Background Influenza vaccination and bacterial colonization both shape immunity in the respiratory tract, yet their combined impact on the human lung mucosa remains poorly understood. Secondary bacterial pneumonia following influenza infection is a leading cause of mortality, underscoring the need to define how vaccines and microbes intersect at the airway interface.
Methods Using the Experimental Human Pneumococcal Challenge (EHPC) model, we examined how intramuscular inactivated (TIV) and nasal live attenuated (LAIV) influenza vaccines, with or without Streptococcus pneumoniae colonization, modulate lower airway immunity.
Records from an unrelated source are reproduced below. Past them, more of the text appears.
Lemma term_rel_child g s c v k :
  term_rel g s → is_bit v → c ∈ chs p → c ∉ t_got g → t_up g = false → k = term_replies s + 1 →
  term_rel (recv_child_g c v g) (set_term_replies k (set_term_flag (Z.land (term_flag s) v) s)).
Proof.
  intros [] Hv Hc Hn Hu ->. split; simpl; try done.
  - by rewrite tr_flag0.
  - by apply land_bits.
  - rewrite tr_replies0, size_union by set_solver. rewrite size_singleton. lia.
  - unfold all_children in *. set_solver.
  - congruence.
Qed.

(** [recv_int] of a message of the allreduce. *)
Lemma recv_int_safe src g (Q : tg → Z → Prop) :
  term_pre par chs p g (ORecv src CIRCLE_TAG_TERM 1) →
  (∀ v, is_bit v → (t_up g = false → src ∉ t_got g) →
     Q (if t_up g then recv_parent_g chs p v g else recv_child_g src v g) v) →
  safe (recv_int src CIRCLE_TAG_TERM) Q g.
Proof.
  intros Hpre HQ. unfold recv_int. apply wp_seq. split; [exact Hpre|].
  intros m g' (v & -> & Hv & -> & Hn). by apply HQ.
Qed.

Lemma recv_children_safe m t s g :
  my_tree t → term_rel g s →
  safe (term_recv_children m t s) (λ g' s', term_rel g' s' ∧ t_active g' = t_active g) g.
Proof.
  intros Ht. revert s g. induction m as [|m IH]; intros s g Hr; cbn [term_recv_children];
    destruct (Z.ltb_spec (term_replies s) (children t)) as [Hlt|]; [done|done| |done].
  rewrite (mt_children _ Ht) in Hlt. pose proof (waiting_not_up _ _ Hr Hlt) as Hup.
  apply wp_seq. split; [done|]. intros [[c k]|] g' [-> Hc]; [|done].
  specialize (Hc eq_refl Hup c k eq_refl). cbn [wp].
  apply wp_seq, recv_int_safe.
  { cbn. split; [apply Hr|]. split; [apply Hr|]. by right. }
  intros v Hv Hn. rewrite Hup. apply wp_seq, i32_safe.
  eapply wp_post, IH; [|apply term_rel_child; [done|done|done|by apply Hn|done|done]].
  by intros g' s' [? ->].
Qed.

(** Forwarding the result to the children from the i-th on. *)
Lemma send_down_safe m i t v g :
  my_tree t → t_result g = v → t_down g = drop i (chs p) → (length (chs p) = i + m)%nat →
  safe (send_children m (Z.of_nat i) CIRCLE_TAG_TERM (Ints [v]) t)
    (λ g' _, g' = TG (t_active g) (t_wo g) (t_owed g) (t_flag g) (t_up g) (t_got g) [] (t_it g) v) g.
Proof.
  intros Ht. revert i g. induction m as [|m IH]; intros i g Hres Hd Hl; cbn [send_children].
  { rewrite drop_ge in Hd by lia. destruct g; simpl in *. by subst. }
  destruct (mt_child _ Ht) as (b & Hb & Hch).
  destruct (lookup_lt_is_Some_2 (chs p) i) as [c Hc]; [lia|].
  unfold child. rewrite Hb. cbn [deref mbind prog_mbind prog_bind]. rewrite (Hch _ _ Hc).
  cbn [deref mbind prog_mbind prog_bind].
  rewrite (drop_S _ c) in Hd by done.
  assert (∀ g', term_send par chs p g c (Ints [v]) g' → g' = send_down_g g) as Hinv.
  { intros g' Hs. inversion Hs as [? ? (_ & _ & _ & Hdn & _)| |? ? ? (_ & _ & _ & Hdn & _)]; subst;
      [by rewrite Hd in Hdn|done|by rewrite Hd in Hdn]. }
  apply wp_seq. split.
  { cbn. eexists. eapply ts_down; [exact Hd|by subst v]. }
  intros [] g' ->%Hinv. cbn [wp].
  replace (Z.of_nat i + 1) with (Z.of_nat (S i)) by lia.
  eapply wp_post, IH; [|done| |lia]; [by intros g' [] ->|]. simpl. by rewrite Hd.
Qed.

(** What the allreduce comes to. *)
Definition allreduce_ok (g : tg) (g' : tg) (status : Z) (s' : term_st) : Prop :=
  (status = WHITE ∧ term_rel g' s' ∧ (t_active g' = true → t_active g = true)) ∨
  (status = TERMINATE ∧ t_result g' = 1 ∧ t_owed g' = []).

Lemma all_replies g s :
  term_rel g s → term_replies s = Z.of_nat (length (chs p)) → t_got g = all_children chs p.
Proof.
  intros Hr Hall. apply set_subseteq_size_eq; [apply Hr|].
  pose proof (tr_replies _ _ Hr). pose proof (size_all_children p). lia.
Qed.

Lemma may_contribute_rel g s :
  term_rel g s → term_replies s = Z.of_nat (length (chs p)) → t_up g = false → t_wo g = 0 →
  may_contribute chs p g (Ints [t_flag g]).
Proof.
  intros Hr Hall Hup Hwo. split; [done|]. split; [done|]. split; [by eapply all_replies|].
  split; [apply Hr|]. split; [apply Hr|]. split; [done|apply Hr].
Qed.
Bronchoalveolar lavage samples from 22 adults were profiled by single-cell RNA-seq (>40,000 cells), flow cytometry, cytokine multiplexing, and macrophage functional assays.
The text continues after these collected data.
(* ===== verification/TermSafe.v ===== *)
(** * Tree termination is safe

    The processes of a job of at least two ranks, each running
    CIRCLE_work_loop in tree mode and exchanging messages over the network:
    when any of them leaves its main loop, nobody has work any more and no
    work is under way.  The proof puts together the abstract invariant
    (TermInv) and the conformance of the code (TermCode). *)
From S2P Require Import Prelude CMonad Mem Heap Queue Wire Tree State Mpi Network Ranks TermSpec TermInv Sends Transfer Proc Api Reduce Quiet Worker QuietWorker TermCode.
From Stdlib Require Import Floats.SpecFloat.

(** What the user may ask for: tree termination, width [k], and reduce
    callbacks that leave the queue alone. *)
Record ready (k : Z) (G : globals) : Prop := Ready {
  rd_callbacks : tame_callbacks G;
  rd_count : count_ok G;
  rd_term : truth (Z.land (options (CIRCLE_INPUT_ST G)) CIRCLE_TERM_TREE) = true;
  rd_width : tree_width (CIRCLE_INPUT_ST G) = k;
}.

Abbreviation worker := (process (A := Z * Z * globals * CIRCLE_state_st) (B := Z * globals)).

(** CIRCLE_worker, with the end of its main loop marked ([worker_cut]). *)
Definition worker_process (fuel : nat) (junk : CIRCLE_state_st) (G : globals) : worker :=
  Main (worker_main fuel junk G) (worker_rest fuel).

(** All ranks call CIRCLE_worker; no message has been sent yet. *)
Definition job (fuel : nat) (junk : Z → CIRCLE_state_st) (G : Z → globals)
    : config (A := Z * Z * globals * CIRCLE_state_st) (B := Z * globals) :=
  Config (λ p, worker_process fuel (junk p) (G p)) (λ _, []).

(** About to work on an item. *)
Definition at_work (x : worker) : Prop :=
  match x with
  | Main (Vis (OExternal k) _) _ | Drain _ (Vis (OExternal k) _) => k = WORK_CALL
  | _ => False
  end.

(** The globals a process had when it left its main loop. *)
Definition left_globals (x : Z * Z * globals * CIRCLE_state_st) : globals := x.1.2.

Definition ghost0 : tg := TG true 0 [] 1 false ∅ [] 0 0.

Section safe.
Context (n k : Z) (Hk : 1 ≤ k) (Hn : 2 ≤ n).

#[local] Instance the_tree : IsTree n (tree_parent k) (tree_chs n k).
Proof. apply k_ary_tree; lia. Qed.

Abbreviation par := (tree_parent k).
Abbreviation chs := (tree_chs n k).

Definition left_loop (p : Z) (g : tg) (x : Z * Z * globals * CIRCLE_state_st) : Prop := exit_rel g (left_globals x).

(** A process that returns has nothing in its queue, unless it left the loop
    in an abort. *)
Definition returned (p : Z) (x : Z * Z * globals * CIRCLE_state_st) (g : tg) (r : Z * globals) : Prop :=
  no_items r.2 ∨ truth (CIRCLE_ABORT_FLAG (left_globals x)) = true.

Abbreviation ok := (network_ok n (term_pre par chs) (term_post n par chs) (term_inv n par chs) (λ _ _, True)
  left_loop returned (λ _, True)).

(** The result 1 stays. *)
Lemma left_loop_step p g x o r g' :
  left_loop p g x → term_pre par chs p g o → term_post n par chs p g o r g' → left_loop p g' x.
Proof.
  intros [Hr Hi Hc] Hpre Hpost. split; [|done|done].
  destruct o; cbn in Hpre, Hpost; try (by subst g'); try (by destruct Hpost as [-> _]).
  - destruct (tag =? CIRCLE_TAG_TERM); [by destruct Hpre as (_ & ? & _)|].
    destruct (tag =? CIRCLE_TAG_WORK_REPLY).
    { destruct Hpost as (_ & _ & ->). by destruct (work_header _). }
    destruct (tag =? CIRCLE_TAG_WORK_RECEIPT); by subst g'.
  - destruct (tag =? CIRCLE_TAG_TERM); [|by subst g'].
    destruct Hpost as [? ? (_ & _ & _ & _ & _ & _ & ?)| |? ? ? (_ & _ & _ & _ & _ & _ & ?)]; done.
  - destruct (tag =? CIRCLE_TAG_WORK_REPLY); [subst g'; by destruct (work_header _)|].
    destruct (tag =? CIRCLE_TAG_WORK_RECEIPT); by subst g'.
  - by destruct Hpost as [_ ->].
  - by destruct Hpost as [_ ->].
Qed.

(** ** Initialisation *)

Abbreviation safe p t Q g :=
  (wp (net_protocol (term_pre par chs) (term_post n par chs) p) t Q (λ _ _, True) g).

Lemma init_safe p fuel G st :
  is_rank n p → n * k ≤ INT32_MAX → ready k G →
  safe p (CIRCLE_init_local_state fuel G st) (λ g' st', g' = ghost0 ∧ main_rel par chs p g' G st') ghost0.
Proof.
  intros Hp Hmax [Hc Hz Ht Hw]. pose proof Hp as Hp'. unfold is_rank in Hp'.
  destruct (init_shape (K := term_calls false) fuel G st n p k) as (rest & -> & Hq); [done|done|done|nia|].
  split; [done|]. intros r g' [-> ->]. split; [done|]. intros s g' [-> ->].
  eapply (quiet_safe n par chs p false); [exact Hq|done|].
  intros st' [Ht' _ _ _ _ Htr]. rewrite Ht in Ht'. rewrite Hw in Htr. split; [done|].
  split; [|eapply my_tree_rep; [apply Hp|done]|done|done|done].
  rewrite Ht'. split; cbn; try done; by right.
Qed.

(** What follows the main loop makes no move and leaves the queue empty. *)
Lemma rest_safe p fuel x g :
  is_rank n p → exit_rel g (left_globals x) → safe p (worker_rest fuel x) (returned p x) g.
Proof.
  intros Hp [Hr Hi Hc]. destruct x as [[[rank size] G] st]. cbn in Hr, Hi, Hc.
  set (abort := truth (CIRCLE_ABORT_FLAG G) = true). unfold worker_rest, mbind, prog_mbind.
  apply wp_seq. eapply wp_post, (finish_safe n par chs p abort); [|by split]. intros g' [G' st'] Ho.
  eapply (quiet_safe n par chs p false _ (λ r, calm G' r.2)); [|done|].
  2: { intros r Hcalm. apply (over_calm _ _ _ _ Ho Hcalm). }
  apply (quiet_seq _ _ _ _ (calm G')).
  { destruct (truth (CIRCLE_ABORT_FLAG G')); [by apply quiet_checkpoint|apply calm_refl]. }
  intros G2 H2. apply (quiet_seq _ _ _ _ (λ _, True)).
  { destruct (_ <=? _); [|done]. by apply quiet_bind, quiet_worker_summary. }
  intros _ _. by apply quiet_bind, quiet_finalize.
Qed.

Lemma start_ok fuel junk G p :
  is_rank n p → n * k ≤ INT32_MAX → ready k G →
  process_ok (term_pre par chs) (term_post n par chs) (λ _ _, True) left_loop returned (λ _, True) p ghost0
    (worker_process fuel junk G).
Proof.
  intros Hp Hmax Hr. split; [done|]. apply main_wp; [done|]. unfold worker_main, mbind, prog_mbind.
  split; [done|]. intros r g' [-> ->]. split; [done|]. intros s g' [-> ->]. cbn [prog_bind].
  apply wp_seq. eapply wp_post, init_safe; [|done..]. intros g st [-> Hm].
  apply wp_seq. eapply wp_post with (Q := λ (g' : tg) G', g' = ghost0 ∧ main_rel par chs p ghost0 G' st).
  - intros g' G' [-> Hm']. apply wp_seq.
    eapply wp_post, (rounds_safe n par chs p Hp); [|intros ->; apply root_has_children; lia|exact Hm'].
    intros g1 [G1 st1] He. split; [exact He|]. by apply rest_safe.
  - destruct (_ || _); [|done]. unfold call_cb. destruct (create_cb _) as [u|]; [|done].
    cbn [deref mbind prog_mbind prog_bind].
    eapply (quiet_safe n par chs p true); [apply quiet_user|done|].
    intros G' Hk'. split; [done|]. destruct Hm. split; [done|done|done|by eapply keeps_tame|by apply Hk'].
Qed.

Lemma inv_start : term_inv n par chs (λ _, ghost0) (λ _, []).
Proof.
  split; [split|split; [split|split]]; cbn; try done.
  - intros c Hc. left. repeat split; set_solver.
  - intros p Hp. split; [constructor|]. set_solver.
  - intros p Hp. split; [by right|by left].
  - intros p Hp. assert (∀ l : list Z, foldr (λ _ a : Z, 0 + a) 0 l = 0) as Hz
      by (intros l; induction l; simpl; lia).
    unfold sum_ranks, transfers. cbn. by rewrite Hz.
  - intros p q m Hm. by apply elem_of_nil in Hm.
  - by intros p Hp [? _].
Qed.

Lemma inv_step gh ch p o r ch' :
  is_rank n p → term_inv n par chs gh ch → term_pre par chs p (gh p) o →
  net_answer n p ch o r ch' →
  ∃ g', term_post n par chs p (gh p) o r g' ∧ term_inv n par chs (<[p := g']> gh) ch'.
Proof. apply term_inv_step, the_tree. Qed.

Lemma job_stays_ok fuel junk G c :
  n * k ≤ INT32_MAX → (∀ p, is_rank n p → ready k (G p)) → reachable n (job fuel junk G) c → ok c.
Proof.
  intros Hmax Hf. apply network_sound; [apply inv_step|apply left_loop_step|].
  exists (λ _, ghost0). split; [apply inv_start|]. intros p Hp. by apply start_ok; auto.
Qed.

(** Who is about to call the work callback is active. *)
Lemma at_work_active gh c q :
  process_ok (term_pre par chs) (term_post n par chs) (λ _ _, True) left_loop returned (λ _, True) q (gh q) (procs c q) →
  at_work (procs c q) → t_active (gh q) = true.
Proof.
  destruct (procs c q) as [t after|x t]; destruct t as [| |o ?]; try done; destruct o; try done;
    cbn; [intros (_ & [Hpre _] & _)|intros (_ & Hpre & _)]; apply Hpre.
Qed.
End safe.

(** Once a process has left its main loop, nobody is active or waits for a
    receipt. *)
Lemma job_over n k fuel junk G c p x t :
  1 ≤ k → 2 ≤ n → n * k ≤ INT32_MAX → (∀ q, is_rank n q → ready k (G q)) →
  reachable n (job fuel junk G) c → is_rank n p → procs c p = Drain x t →
  ∃ gh, term_inv n (tree_parent k) (tree_chs n k) gh (chans c) ∧
    (∀ q, is_rank n q → process_ok (term_pre (tree_parent k) (tree_chs n k))
       (term_post n (tree_parent k) (tree_chs n k)) (λ _ _, True) left_loop returned (λ _, True) q
       (gh q) (procs c q)) ∧
    ∀ q, is_rank n q → t_active (gh q) = false ∧ t_wo (gh q) = 0.
Proof.
  intros Hk Hn Hmax Hf Hr Hp Hd. pose proof (the_tree n k Hk Hn) as Htree.
  destruct (job_stays_ok n k Hk Hn fuel junk G c Hmax Hf Hr) as (gh & Hi & Hok).
  exists gh. split; [exact Hi|]. split; [exact Hok|]. destruct Hi as (Ht & _ & _ & Hfin).
  pose proof (Hok p Hp) as Hx. rewrite Hd in Hx. destruct Hx as [[Hres _ _] _].
  exact (told_finished n _ _ gh _ p Ht Hfin Hp Hres).
Qed.

(** No work is on its way then. *)
Lemma nothing_under_way n k gh ch :
  term_inv n (tree_parent k) (tree_chs n k) gh ch → (∀ q, is_rank n q → t_wo (gh q) = 0) →
  ∀ a b m, is_rank n a → is_rank n b → m ∈ ch (a, b, CIRCLE_TAG_WORK_REPLY) → work_header m = false.
Proof.
  intros (_ & Hw & _) Hall a b m Ha Hb Hm.
  eapply no_transfer with (R := λ a b, ch (a, b, CIRCLE_TAG_WORK_REPLY));
    [exact Hw|exact Ha|exact Hb|apply Hall, Ha|exact Hm].
Qed.

(** C1 CIRCLE_worker with tree termination, on at least two ranks that
    exchange messages over the network, for every user program whose reduce
    callbacks do not touch the queue: once any process has left its main loop,
    no message with work is on its way and no process works on an item any
    more; every process that has left the loop did so with an empty queue or
    in an abort, and the same holds when it returns. *)
Theorem tree_termination_safe n k fuel junk G c p x t :
  1 ≤ k → 2 ≤ n → n * k ≤ INT32_MAX →
  (∀ q, is_rank n q → ready k (G q)) →
  reachable n (job fuel junk G) c →
  is_rank n p → procs c p = Drain x t →
  (∀ a b m, is_rank n a → is_rank n b →
    m ∈ chans c (a, b, CIRCLE_TAG_WORK_REPLY) → work_header m = false) ∧
  (∀ q, is_rank n q → ¬ at_work (procs c q)) ∧
  (∀ q y u, is_rank n q → procs c q = Drain y u →
    no_items (left_globals y) ∨ truth (CIRCLE_ABORT_FLAG (left_globals y)) = true) ∧
  (∀ q y rc G', is_rank n q → procs c q = Drain y (Ret (rc, G')) →
    no_items G' ∨ truth (CIRCLE_ABORT_FLAG (left_globals y)) = true).
Proof.
  intros Hk Hn Hmax Hf Hr Hp Hd.
  destruct (job_over n k fuel junk G c p x t Hk Hn Hmax Hf Hr Hp Hd) as (gh & Hi & Hok & Hall).
  split; [|split; [|split]].
  - apply (nothing_under_way n k gh _ Hi). intros q Hq. by apply Hall.
  - intros q Hq Ha. pose proof (at_work_active n k gh c q (Hok q Hq) Ha).
    destruct (Hall q Hq). congruence.
  - intros q y u Hq Hy. pose proof (Hok q Hq) as Hx. rewrite Hy in Hx. by destruct Hx as [[] _].
  - intros q y rc G' Hq Hy. pose proof (Hok q Hq) as Hx. rewrite Hy in Hx. by destruct Hx as [_ Hx].
Qed.

(** ** An example run

    Two ranks; the user's create callback puts in one item, the process
    callback takes it out and works on it. *)
Definition demo_input : CIRCLE_input_st :=
  mk_input (Some (UEnqueue (Some [Byte.x61]) (λ _, UReturn)))
    (Some (UDequeue (Some 4) (λ _ _, UExternal WORK_CALL (λ _, UReturn))))
    None None None None 0 0 (Z.lor CIRCLE_TERM_TREE CIRCLE_CREATE_GLOBAL) 2
    (Some (mkQueue 1 (Some (Block 1 4096 ∅)) 4096 0 (Some (Block 1 8 ∅)) 8 0)).

Definition demo_globals (p : Z) : globals := mk_globals demo_input 0 p 0 0.

Definition demo_junk (p : Z) : CIRCLE_state_st :=
  mk_state 0 0 (mk_token_st 0 0 0 0 0 None) (mk_offsets_st 0 None) None 0 0 (mk_request_st 0 0 None)
    (mk_send_st 0 0 None None) (mkTree 0 0 0 0 None) (mk_reduce_st 0 (S754_zero false) (S754_zero false) 0 0 0 0 0)
    (mk_barrier_st 0 0 0) (mk_term_st 0 0 0 0 0) (mk_abort_st 0 0 0 None) (mk_profile_st 0 0 0).

Definition demo_end := exec_rounds 2 (λ _, false) 30 10 (job 40 demo_junk demo_globals).

Definition has_left (x : worker) : bool := match x with Drain _ _ => true | Main _ _ => false end.

Lemma demo_ready p : ready 2 (demo_globals p).
Proof.
  split; [by repeat split|..]; [|done|done]. intros qp [= <-]. done.
Qed.

Lemma demo_reachable : reachable 2 (job 40 demo_junk demo_globals) demo_end.
Proof. unfold demo_end. apply exec_rounds_reachable, rtc_refl. Qed.

Lemma demo_leaves : ∃ x t, procs demo_end 0 = Drain x t.
Proof.
  assert (has_left (procs demo_end 0) = true) as Hl by (vm_compute; reflexivity).
  destruct (procs demo_end 0) as [t after|x t]; [done|by exists x, t].
Qed.

Lemma tree_termination_safe_witness :
  ∃ x t, procs demo_end 0 = Drain x t ∧
  (∀ a b m, is_rank 2 a → is_rank 2 b →
    m ∈ chans demo_end (a, b, CIRCLE_TAG_WORK_REPLY) → work_header m = false) ∧
  (∀ q, is_rank 2 q → ¬ at_work (procs demo_end q)) ∧
  (∀ q y u, is_rank 2 q → procs demo_end q = Drain y u →
    no_items (left_globals y) ∨ truth (CIRCLE_ABORT_FLAG (left_globals y)) = true) ∧
  (∀ q y rc G', is_rank 2 q → procs demo_end q = Drain y (Ret (rc, G')) →
    no_items G' ∨ truth (CIRCLE_ABORT_FLAG (left_globals y)) = true).
Proof.
  destruct demo_leaves as (x & t & Hd). exists x, t. split; [exact Hd|].
  apply (tree_termination_safe 2 2 40 demo_junk demo_globals demo_end 0 x t).
  - lia.
  - lia.
  - c_arith.
  - intros q _. apply demo_ready.
  - exact demo_reachable.
  - unfold is_rank. lia.
  - exact Hd.
Defined.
Findings LAIV recipients who became colonized with S. pneumoniae displayed heightened influenza-specific CD4□ T cell responses and enhanced alveolar macrophage (AM) opsonophagocytic activity, showing that nasal bacterial colonization can act as natural mucosal adjuvant. Single-cell transcriptomics revealed four AM gene modules; among them, an interferon-driven “anti-microbial” program correlated with enhanced phagocytosis, whereas a complement- and antigen-presentation module associated with IFNγ-iNOS/ROS signaling was attenuated in colonized vaccinees. Given that AMs are poor antigen-presenting cells, this shift likely reflects reprogramming toward cytokine-mediated immune modulation rather than direct T cell activation. The elevated influenza-specific CD4□ T cell responses may instead represent feedback from enhanced local activation. Together, these data indicate that vaccination and colonization synergize to rewire AM-T cell communication, fine-tuning antiviral and antibacterial defenses. Similar transcriptional perturbations in public COVID-19 and lung cancer datasets underscore the broader relevance of these macrophage modules across lung disease contexts.
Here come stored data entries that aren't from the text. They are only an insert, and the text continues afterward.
(* ===== verification/WaitCode.v ===== *)
(** * The worker waits only for what comes

    Every function of the worker against the protocol of WaitSpec, for jobs
    without reductions: each message is seen before it is received, a text
    follows its header, and the final allreduce runs down and up the tree. *)
From S2P Require Import Prelude CMonad Mem Heap Queue Stdio Checkpoint Wire Tree Split State Mpi Sends Transfer Barrier Term Abort Token Network Ranks TermSpec WaitSpec Proc Api Reduce Quiet Worker QuietWorker TermCode.
From Stdlib Require Import Floats.SpecFloat.

(** Calls that the protocol always allows and that teach it nothing. *)
Definition free_call (o : op) : bool :=
  match o with
  | OSend _ tag _ | OIsend _ tag _ _ | OIssend _ tag _ =>
      negb ((tag =? CIRCLE_TAG_ABORT_REDUCE) || (tag =? CIRCLE_TAG_WORK_REPLY))
  | ORecv _ _ _ | OIprobe _ _ => false
  | _ => true
  end.

#[export] Instance free_local : Local free_call.
Proof. split. by intros []. Qed.
#[export] Instance free_works : Works free_call.
Proof. by split. Qed.

Lemma quiet_send_all {K} `{!Local K} m i tag l t (Φ : unit → Prop) :
  (∀ c, K (OSend c tag l) = true) → Φ tt → quiet K (send_children m i tag l t) Φ.
Proof.
  intros HK H. revert i. induction m as [|m IH]; intros i; cbn [send_children]; [done|].
  apply quiet_bind, quiet_child. intros c. split; [apply HK|]. intros []. apply IH.
Qed.

Section code.
Context (n : Z) (par : Z → Z) (chs : Z → list Z) `{!IsTree n par chs}.
Context (p : Z) (Hp : is_rank n p).

Abbreviation P := (net_protocol (wait_pre par) (wait_post n) p).
Abbreviation safe t Q g := (wp P t Q (λ _ _, True) g).

(** Nothing is under way, apart from a message that was seen. *)
Definition at_ease (g : pg) : Prop :=
  g_owes g = None ∧ g_due g = None ∧ g_todo g = chs p ∧ g_up g = false ∧ g_told g = false ∧ g_down g = chs p.

Lemma free_calls {A} (t : prog A) Φ (Q : pg → A → Prop) g :
  quiet free_call t Φ → (∀ a, Φ a → Q g a) → safe t Q g.
Proof.
  intros Ht HQ. induction t as [a|e|o c IH]; cbn in *; [auto|done|]. destruct Ht as [Ho Hc].
  assert (wait_pre par p g o ∧ ∀ r g', wait_post n p g o r g' → g' = g) as [Hpre Hpost].
  { destruct o; cbn in *; try done; try (by split; [|intros ? ? [_ ->]]); try (by split; [|intros ? ? ->]);
      apply negb_true_iff, orb_false_iff in Ho as [H1 H2]; rewrite ?H1, ?H2;
      apply Z.eqb_neq in H1; apply Z.eqb_neq in H2; done. }
  split; [done|]. intros r g' Hr. rewrite (Hpost _ _ Hr). by apply IH.
Qed.

Lemma local_wait A (t : prog A) Φ (Q : pg → A → Prop) g :
  quiet local_op t Φ → (∀ a, Φ a → Q g a) → safe t Q g.
Proof. intros Ht. eapply free_calls, quiet_sub, Ht. by apply local_ok. Qed.

Lemma free_seq {A B} (t : prog A) (f : A → prog B) Φ (Q : pg → B → Prop) g :
  quiet free_call t Φ → (∀ a, Φ a → safe (f a) Q g) → safe (prog_bind f t) Q g.
Proof. intros Ht Hf. apply wp_seq. by eapply free_calls. Qed.

(** Look for a message. *)
Lemma probe_wp {A} src tag (f : option (Z * Z) → prog A) Q g :
  at_ease g → (∀ g', at_ease g' → safe (f None) Q g') →
  (∀ s c g', at_ease g' → g_seen g' = Some (s, tag) → source_ok src s → safe (f (Some (s, c))) Q g') →
  safe (prog_bind f (call (OIprobe src tag))) Q g.
Proof.
  intros Hg H0 H1. apply wp_seq. split; [done|]. intros [[s c]|] g' [-> Hs]; [|by apply H0].
  apply H1; [done|done|]. by eapply Hs.
Qed.

(** Take one that was seen. *)
Lemma take_wp {A} src tag k (f : payload → prog A) Q g :
  tag ≠ CIRCLE_TAG_ABORT_REDUCE → tag ≠ CIRCLE_TAG_WORK_REPLY → at_ease g → g_seen g = Some (src, tag) →
  (∀ m g', at_ease g' → safe (f m) Q g') → safe (prog_bind f (call (ORecv src tag k))) Q g.
Proof.
  intros H1%Z.eqb_neq H2%Z.eqb_neq Hg Hs Hf. apply wp_seq. cbn. rewrite H1, H2.
  split; [split; [apply Hg|done]|]. intros m g' [_ ->]. by apply Hf.
Qed.

Lemma take_int_wp {A} src tag (f : Z → prog A) Q g :
  tag ≠ CIRCLE_TAG_ABORT_REDUCE → tag ≠ CIRCLE_TAG_WORK_REPLY → at_ease g → g_seen g = Some (src, tag) →
  (∀ v g', at_ease g' → safe (f v) Q g') → safe (prog_bind f (recv_int src tag)) Q g.
Proof.
  intros H1 H2 Hg Hs Hf. apply wp_seq. unfold recv_int. apply take_wp; [done..|].
  intros [|[|v [|]]|] g' Hg'; try done. by apply Hf.
Qed.

(** ** Barrier, termination, aborts *)

Context (t : CIRCLE_tree_state_st) (Ht : my_tree par chs p t).

(** The parent is not MPI_ANY_SOURCE. *)
Lemma parent_source s : source_ok (parent_rank t) s → s = parent_rank t.
Proof.
  intros [->|Hs]; [done|]. exfalso. rewrite (mt_parent _ Ht) in Hs. unfold is_rank in Hp.
  case_decide; [done|]. pose proof (par_lt p). unfold MPI_ANY_SOURCE in Hs. lia.
Qed.

Lemma barrier_ease b g : at_ease g → safe (CIRCLE_barrier_test t b) (λ g' _, at_ease g') g.
Proof.
  intros Hg. unfold CIRCLE_barrier_test. destruct (negb _); [done|].
  apply wp_seq. eapply wp_post with (Q := λ g' _, at_ease g').
  2: { unfold barrier_recv_child. destruct (_ <? _); [|done]. apply probe_wp; [done|done|].
       intros s c g1 Hg1 Hs _. apply take_wp; [done|done|done|done|]. intros m g2 Hg2.
       eapply free_seq; [by apply (quiet_i32 _ (λ _, True))|]. done. }
  clear g b Hg. intros g b Hg. eapply (free_seq _ _ (λ _, True)).
  { unfold barrier_send_up. quiet_steps. }
  intros b1 _. apply wp_seq. eapply wp_post with (Q := λ g' _, at_ease g').
  2: { unfold barrier_complete. destruct (truth _); [|done]. destruct (negb _); [|done]. apply probe_wp; [done|done|].
       intros s c g1 Hg1 Hs ->%parent_source. apply take_wp; done. }
  clear g Hg. intros g [] Hg; [|done]. by eapply free_seq; [by apply (quiet_send_all _ _ _ _ _ (λ _, True))|].
Qed.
Conclusions Our findings define how influenza vaccination and pneumococcal colonization converge in the human lung to reprogram AM-T cell crosstalk, enhancing local immune responses and protective immunity. By uncovering conserved macrophage modules and mechanisms that shape mucosal defense, this study provides a framework for designing next-generation respiratory vaccines and strategies to mitigate post-viral bacterial pneumonia.